BLAST

Tap to Read ➤ Buzzle Staff

With over 65 databses containing DNA, RNA, and protein sequences, how do scientists find what is the desired sequence and information? Instead of searching each one individually, they use a tool called BLAST―a free search tool that accesses scientific databases all over the world. This sure ain’t Google.

The ingenious BLAST tool was developed in 1990 by Stephen Altschul, Warren Gish, Webb Miller, Eugene Myers, and David Lipman, at the National Institutes of Health (NIH), USA.

Frequently in the course of their research, scientists come across questions that cannot be answered through a simple Google search. For example, if you have a specific protein sequence, you need to know where it came from, or which organisms have proteins identical or similar to it. Would you trust Yahoo for that? No. Do you have to find it out through trial and error by sequencing a whole bunch of proteins? No, that would take years. Do you have to read every study associated with your sequence? No―how would you even search that? Now, you use a brilliant search tool called BLAST.

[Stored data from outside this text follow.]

(** * ECC from scratch: prime-field arithmetic, the short Weierstrass group
      law, scalar multiplication, ECDSA and ECDH

    A shallow embedding of [src/field.py], [src/curve.py], [src/ecdsa.py]
    and [src/ecdh.py].  Python integers are [Z]; [%] is [Z.modulo] and [//]
    is [Z.div] (both round towards minus infinity, like Python); exceptions
    are values of [exn] carried by the [result] monad. *)

From Stdlib Require Import ZArith Lia Bool String List Zmod Field Znumtheory.
From Stdlib.Strings Require Import Byte.
Import ListNotations.
Local Open Scope Z_scope.

(** ** Exceptions and the error monad *)

Inductive exn : Type :=
| ZeroDivisionError
| ValueError
| TypeError
| OverflowError
| IndexError
| RecursionError.

Inductive result (A : Type) : Type :=
| Ok (a : A)
| Raise (e : exn).

Arguments Ok {A} a.
Arguments Raise {A} e.

Definition bind {A B : Type} (m : result A) (f : A -> result B) : result B :=
  match m with
  | Ok a => f a
  | Raise e => Raise e
  end.

Notation "x <- m ;; k" := (bind m (fun x => k))
  (at level 61, m at next level, right associativity).

Definition returns {A : Type} (m : result A) : Prop := exists a, m = Ok a.

(** ** Python integer primitives *)

(** [a % m]: raises [ZeroDivisionError] on a zero modulus. *)
Definition pymod (a m : Z) : result Z :=
  if m =? 0 then Raise ZeroDivisionError else Ok (a mod m).

(** Square-and-multiply on the binary digits of the exponent, every product
    reduced. *)
Definition powmod (a : Z) (e : positive) (m : Z) : Z :=
  Pos.iter_op (fun x y => (x * y) mod m) e (a mod m).

(** The three-argument [pow(a, e, m)]: a zero modulus is a [ValueError]; a
    negative exponent first inverts the base, which is a [ValueError] when
    the base is not invertible. *)
Definition pypow (a e m : Z) : result Z :=
  if m =? 0 then Raise ValueError
  else match e with
       | Z0 => Ok (1 mod m)
       | Zpos q => Ok (powmod a q m)
       | Zneg q =>
           if Z.gcd a m =? 1 then Ok (powmod (Z.invmod a m) q m)
           else Raise ValueError
       end.

(** [n.bit_length()] *)
Definition bit_length (n : Z) : Z :=
  match n with
  | Z0 => 0
  | Zpos q | Zneg q => Z.log2 (Zpos q) + 1
  end.
Lemma traversal_run g fuel hfin us :
  ∀ s s' r, inv g s → xsd_root s = Some r →
    for_each us (λ v, _ ← process_node_shape g fuel v; mret tt) s = Ok tt s' →
    grows 0 (elements s') hfin →
    ∃ new r', traversal g fuel hfin us s s' new ∧ track g 0 0 s s' ∧
              xsd_root s' = Some r' ∧ children r' = children r ++ new.
Proof.
  induction us as [|u us IH]; intros s s' r Hinv Hr Hrun Hfin.
  { cbn in Hrun. injection Hrun as <-. exists [], r.
    split; [constructor|]. split; [by apply track_start|]. by rewrite app_nil_r. }
  cbn [for_each] in Hrun.
  apply bind_Ok in Hrun as ([] & s1 & Hbody & Hrun).
  apply bind_Ok in Hbody as (res & s1' & Hcall & [= ->]).
  pose proof (wp_Ok _ _ _ _ _ _ _ (process_node_shape_wp g fuel u s Hinv) Hcall) as Hpost.
  pose proof (np_track _ _ _ _ _ Hpost) as T1.
  destruct (decide (u ∈ processed_shapes s)) as [Hu|Hu].
  - pose proof (np_cached _ _ _ _ _ Hpost Hu) as ->.
    destruct (IH s s' r Hinv Hr Hrun Hfin) as (new & r' & Htr & T & Hr' & Hkids).
    exists new, r'. split; [|done]. apply traversal_seen; [done | | done].
    by rewrite Hcall, (np_result _ _ _ _ _ Hpost).
  - destruct (np_fresh _ _ _ _ _ Hpost Hu) as
      (-> & r0 & r1 & inner & elems & Hr0 & Hr1 & Hch & Hlen & _ & Helems & Htag & _).
    assert (r0 = r) as -> by congruence.
    destruct (IH s1 s' r1 (tr_inv _ _ _ _ _ T1) Hr1 Hrun Hfin)
      as (new & r' & Htr & T & Hr' & Hkids).
    assert (G : grows 0 (elements s1) hfin).
    { eapply grows_trans; [reflexivity | exact (ev_store _ _ _ _ (tr_ev _ _ _ _ _ T)) | done]. }
    exists (inner ++ elems ++ length (elements s) :: new), r'. split; [|split; [|split]].
    + eapply (traversal_first g fuel hfin u us s s1 s' r r1 inner elems new); try done.
      * by rewrite (np_result _ _ _ _ _ Hpost).
      * eapply Forall_impl; [exact Helems|]. cbn. intros i Hi.
        rewrite (grows_tag_of _ _ _ _ G) by (by eapply lookup_lt_Some).
        by rewrite (tag_of_lookup _ _ _ Hi).
      * rewrite (grows_tag_of _ _ _ _ G) by (by eapply tag_of_valid). done.
    + eapply (track_trans g 0 0 0 0 s s1 s'); [lia | lia | | exact T].
      eapply (track_trans g 0 _ 0 _ s s s1); [lia | lia | by apply track_start | exact T1].
    + done.
    + rewrite Hkids, Hch. by rewrite <- !app_assoc.
Qed.

(** what the loop of lines 540-547 knows of a property shape it has done *)
Definition standalone_done (g : Graph) (s : state) (ps : term) : Prop :=
  ps ∈ processed_shapes s ∧
  if truthy_opt (value g ps (NS.sh "path"))
  then ∃ e, property_shape_map s !! ps = Some e ∧
            ET.tag_of e (elements s) =
              NS.q (if is_attribute g ps then "attribute" else "element")
  else property_shape_map s !! ps = None.

Lemma standalone_done_mono g s s' ps :
  evolves 0 0 s s' → standalone_done g s ps → standalone_done g s' ps.
Proof.
  intros E [Hps Hreg]. split; [by apply (ev_processed _ _ _ _ E)|].
  rewrite (ev_props _ _ _ _ E ps Hps).
  destruct (truthy_opt (value g ps (NS.sh "path"))); [|done].
  destruct Hreg as (e & He & Ht). exists e. split; [done|].
  rewrite (grows_tag_of _ _ _ _ (ev_store _ _ _ _ E)) by (by eapply tag_of_valid). done.
Qed.

Lemma standalone_run g fuel pss s1 r1 st' :
  inv g s1 → xsd_root s1 = Some r1 →
  Forall (λ ps, ps ∉ processed_shapes s1) pss →
  for_each pss (λ property_shape,
    property_element ← process_property_shape g fuel property_shape;
    match property_element with
    | Some e =>
        h ← gets elements;
        if PyStr.endswith "element" (ET.tag_of e h) then root_append e else mret tt
    | None => mret tt
    end) s1 = Ok tt st' →
  track g 0 0 s1 st' ∧ Forall (standalone_done g st') pss ∧
  ∃ r pp, xsd_root st' = Some r ∧ children r = children r1 ++ pp ∧
          Forall2 (λ ps e, property_shape_map st' !! ps = Some e)
                  (List.filter (emits_element g) pss) pp.
Proof.
  intros Hinv Hr1 Hnew Hrun.
  set (I := λ (done : list term) (s : state),
              track g 0 0 s1 s ∧ Forall (standalone_done g s) done ∧
              ∃ r pp, xsd_root s = Some r ∧ children r = children r1 ++ pp ∧
                      (∀ x, x ∈ processed_shapes s →
                            x ∈ done ∨ x ∈ processed_shapes s1) ∧
                      Forall2 (λ ps e, property_shape_map s !! ps = Some e)
                              (List.filter (emits_element g) done) pp).
  assert (Hloop : I pss st').
  2:{ destruct Hloop as (T & Hd & r & pp & Hr & Hk & _ & H2). split; [done|].
      split; [done|]. by exists r, pp. }
  refine (wp_Ok _ _ (λ _, I pss) True True _ _ _ Hrun).
  apply (wp_for_each_ind pss _ I).
  { split; [by apply track_start|]. split; [constructor|].
    exists r1, []. rewrite app_nil_r. split; [done|]. split; [done|].
    split; [by right | constructor]. }
  intros pre x post s Hpss (T & Hdone & r & pp & Hr & Hkids & Hdom & Hpp).
  assert (Hx1 : x ∉ processed_shapes s1).
  { rewrite Forall_forall in Hnew. apply Hnew. rewrite Hpss. set_solver. }
  apply wp_bind.
  eapply wp_mono;
    [apply (wp_returns _ _ _ _ _
              (process_property_shape_wp g fuel x s (tr_inv _ _ _ _ _ T)))
    | | done | done].
  intros res s2 Hpost. cbn beta.
  pose proof (pp_track _ _ _ _ _ Hpost) as T2.
  assert (E2 : evolves 0 0 s s2).
  { eapply evolves_weaken; [| |exact (tr_ev _ _ _ _ _ T2)]; lia. }
  assert (T12 : track g 0 0 s1 s2) by (eapply track_trans; [| |exact T|exact T2]; lia).
  assert (Hr2 : xsd_root s2 = Some r) by (by rewrite (pp_root _ _ _ _ _ Hpost)).
  assert (Hx2 : standalone_done g s2 x).
  { destruct (decide (x ∈ processed_shapes s)) as [Hin|Hnin].
    - apply (standalone_done_mono g s s2 x E2).
      destruct (Hdom x Hin) as [Hpre|]; [|done].
      rewrite Forall_forall in Hdone. by apply Hdone.
    - split; [rewrite (pp_processed _ _ _ _ _ Hpost); set_solver|].
      destruct (truthy_opt (value g x (NS.sh "path"))) eqn:Hp.
      + pose proof (pp_made _ _ _ _ _ Hpost Hnin Hp) as Hres.
        destruct (pp_fresh _ _ _ _ _ Hpost _ Hres Hnin) as [_ Ht].
        exists (length (elements s)). split; [|done].
        by rewrite <- (pp_result _ _ _ _ _ Hpost).
      + destruct (property_shape_map s2 !! x) as [e|] eqn:He; [|done].
        pose proof (inv_path _ _ (tr_inv _ _ _ _ _ T2) _ _ He). congruence. }
  assert (Hd2 : Forall (standalone_done g s2) (pre ++ [x])).
  { apply Forall_app. split; [|by constructor].
    eapply Forall_impl; [exact Hdone|]. intros y. by apply standalone_done_mono. }
  assert (Hdom2 : ∀ y, y ∈ processed_shapes s2 → y ∈ pre ++ [x] ∨ y ∈ processed_shapes s1).
  { intros y. rewrite (pp_processed _ _ _ _ _ Hpost). intros [->%elem_of_singleton|Hy]%elem_of_union.
    - left. set_solver.
    - destruct (Hdom y Hy); [left; set_solver | by right]. }
  assert (Hpp2 : Forall2 (λ ps e, property_shape_map s2 !! ps = Some e)
                         (List.filter (emits_element g) pre) pp).
  { eapply Forall2_impl; [exact Hpp|]. cbn. intros y e Hy.
    rewrite (ev_props _ _ _ _ E2 y); [done|]. by apply (inv_pdom _ _ (tr_inv _ _ _ _ _ T) _ _ Hy). }
  pose proof (pp_result _ _ _ _ _ Hpost) as Hres.
  destruct Hx2 as [Hxin Hxreg].
  assert (Hf : List.filter (emits_element g) (pre ++ [x]) =
               List.filter (emits_element g) pre ++
               (if emits_element g x then [x] else [])).
  { rewrite List.filter_app. cbn [List.filter]. by destruct (emits_element g x). }
  assert (Hemit : emits_element g x =
                  truthy_opt (value g x (NS.sh "path")) && negb (is_attribute g x))
    by done.
  unfold I. rewrite Hf, Hemit. clear Hf Hemit.
  destruct (truthy_opt (value g x (NS.sh "path"))) eqn:Hp; cbn [andb].
  - destruct Hxreg as (e & He & Ht). rewrite He in Hres. subst res.
    apply wp_bind, wp_gets. cbn beta. rewrite Ht.
    destruct (is_attribute g x) eqn:Ha; cbn [negb].
    + replace (PyStr.endswith "element" (NS.q "attribute")) with false by reflexivity.
      apply wp_ret. split; [done|]. split; [done|].
      exists r, pp. rewrite app_nil_r. done.
    + replace (PyStr.endswith "element" (NS.q "element")) with true by reflexivity.
      unfold wp, root_append. rewrite Hr2. split; [|split].
      * apply (track_root_append _ 0 0 s1 s2 r e T12 Hr2); [lia|].
        split; [by eapply tag_of_valid | by left; rewrite Ht].
      * done.
      * eexists _, (pp ++ [e]). split; [reflexivity|]. cbn.
        split; [by rewrite Hkids, app_assoc|]. split; [done|].
        apply Forall2_app; [done | by repeat constructor].
  - rewrite Hxreg in Hres. subst res. apply wp_ret.
    split; [done|]. split; [done|].
    exists r, pp. rewrite app_nil_r. done.
Qed.
Lemma binary_normalize_nonnan m e :
  sf_nonnan (binary_normalize prec emax m e false).
Proof.
  destruct m as [|p|p]; simpl; [easy| |];
    eapply sf_shape_nonnan, binary_round_shape.
Qed.

Lemma SFadd_finite_nonnan x y : sf_finite x -> sf_finite y -> sf_nonnan (SF64add x y).
Proof.
  destruct x as [[]|[]| |sx mx ex]; destruct y as [[]|[]| |sy my ey];
    simpl; try easy; intros _ _.
  apply binary_normalize_nonnan.
Qed.

Lemma SFsub_pos_finite_nonnan x sy my ey :
  sf_pos x -> sf_nonnan (SF64sub x (S754_finite sy my ey)).
Proof.
  destruct x as [sx|[]| |[] mx ex]; simpl; try easy; intros _.
  apply binary_normalize_nonnan.
Qed.

Lemma SFdiv_core_nonneg m1 e1 m2 e2 :
  0 <= fst (fst (SFdiv_core_binary prec emax (Zpos m1) e1 (Zpos m2) e2)).
Proof.
  unfold SFdiv_core_binary.
  set (s := _ - _ - _).
  set (m' := match s with Z0 => _ | Zpos _ => _ | Zneg _ => _ end).
  assert (Hm' : 0 <= m').
  { subst m'. destruct s; try lia. apply Z.shiftl_nonneg. lia. }
  pose proof (Z.div_pos m' (Zpos m2) Hm' ltac:(lia)) as Hq.
  unfold Z.div in Hq. destruct (Z.div_eucl m' (Zpos m2)) as [q r]. exact Hq.
Qed.

Lemma SFdiv_finite_nonnan x sy my ey :
  sf_nonnan x -> sf_nonnan (SF64div x (S754_finite sy my ey)).
Proof.
  destruct x as [sx|sx| |sx mx ex]; simpl; try easy; intros _.
  pose proof (SFdiv_core_nonneg mx ex my ey) as Hq.
  destruct (SFdiv_core_binary _ _ _ _ _ _) as [[mz ez] lz]. simpl in Hq.
  apply (sf_shape_nonnan (xorb sx sy)), bra_shape. exact Hq.
Qed.

(** *** From the primitive type to its specification *)

Lemma is_nan_spec x : is_nan x = true <-> Prim2SF x = S754_nan.
Proof.
  unfold Prim2SF. destruct (is_nan x); [easy|]. split; [easy|].
  destruct (is_zero x); [easy|]. destruct (is_infinity x); [easy|].
  destruct (Z.frexp x) as [r ex].
  destruct (shr_fexp _ _ _ _ _) as [mrs e']. now destruct (shr_m mrs).
Qed.

Lemma is_nan_false x : is_nan x = false <-> sf_nonnan (Prim2SF x).
Proof.
  pose proof (is_nan_spec x) as [H1 H2]. destruct (is_nan x).
  - rewrite (H1 eq_refl). easy.
  - split; [|easy]. intros _. destruct (Prim2SF x); try exact I.
    now specialize (H2 eq_refl).
Qed.

Lemma ltb0_spec x : (0 <? x)%float = true <-> sf_pos (Prim2SF x).
Proof.
  rewrite FloatAxioms.ltb_spec. change (Prim2SF 0) with (S754_zero false).
  destruct (Prim2SF x) as [s|[]| |[] m e]; simpl; easy.
Qed.

Lemma leb0_spec x : (0 <=? x)%float = true <-> sf_nonneg (Prim2SF x).
Proof.
  rewrite FloatAxioms.leb_spec. change (Prim2SF 0) with (S754_zero false).
  destruct (Prim2SF x) as [s|[]| |[] m e]; simpl; easy.
Qed.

BLAST stands for Basic Local Alignment Search Tool and is provided by the National Center for Biotechnology Information (NCBI). Despite its rather bland and non-descriptive name, it's a go-to tool for anyone involved in biomedical science, genetics, proteomics, biotechnological research, and bioinformatics.

It’s basically a giant search engine that accesses a host of databases including GenBank, Gene Expression Omnibus (GEO), protein databases, and about 65 others that include DNA, RNA, and protein sequences as well as the relevant information obtained through sequencing and analytical studies of the genes and proteins of several organisms.

BLAST is free to use and open to the public, but unless you have an advanced science degree, the interpretation of the results is a difficult task.

Searching

First you need to decide which BLAST search to use, and that depends on what you’re starting with (i.e., the query sequence) and what you want to find out (i.e., the objective of the search). That is, in case you have a DNA sequence, and you want to find identical or similar DNA sequences, the nucleotide blast can be used.

If you have a protein sequence and want to search for identical or similar protein sequences, it is the protein blast option you can make use of. Going beyond that, if you have a nucleotide sequence, you can search for proteins similar to the one coded by that sequence, or if you have a protein sequence, go for genes similar to the gene of that protein.

In addition to these basic searches, BLAST also provides the option for specialized searches. Primer-BLAST will show you specific primers for rDNA, GEO will show gene expression profiles, IgBLAST will give you antibodies and T-cell receptors.

and searching against PubChem BioAssay database will give you protein or nucleotide sequences along with their chemical structures and biological activities. You can select a particular species for your search, or search against all the sequences available in the database, depending on the intention of performing the search.

Then you enter your query sequence or the database accession number of the desired sequence, define your parameters, set and optimize the filters, and choose from a list of results.

Results

After you enter your search, you’ll see the page updating itself constantly for 2-3 seconds―remember, it's sifting through more than 65 separate databases here, and each one of those is quite extensive. At the end of 2-3 seconds, the results are displayed. The first thing you will see is a graphical representation showing colored lines that are aligned to the query sequence in a position-specific manner.

Given below that is a list of the search hits arranged in decreasing order of their similarity with the query sequence. The similarity is decided on the basis of alignment scores obtained on aligning the query sequence with those in the database. The more refined your search is, obviously, the shorter the list will be.

To the right of the list is the E-value (Expect value) for each hit, which indicates the number of sequences that would have aligned with the query sequence simply by chance. The lower the E-value, the higher the significance of the match.

Details

Clicking on a headline shows you the name of the molecule or gene, and the organism it comes from. There will be a list to the right with links to additional information about the gene in whatever database it appears, and a complete sequence of the gene.

The bar at the top of the sequence tells you how many of your search terms it matched, how many positive matches there are, and how many gaps are in the sequence.

Clicking on the "Graphics" link takes you to an NCBI page that features labeled regions, additional links to studies, the different domains present in the molecule, and sometimes even a 3D representation of the molecule.

BLAST is tough to figure out. Like most scientific tools, it requires a good understanding of the search parameters and the different scores and statistical values that accompany the results. It enables researchers to search and retrieve sequences with utmost convenience and speed, and any studies involving sequence analysis would be incomplete without BLAST.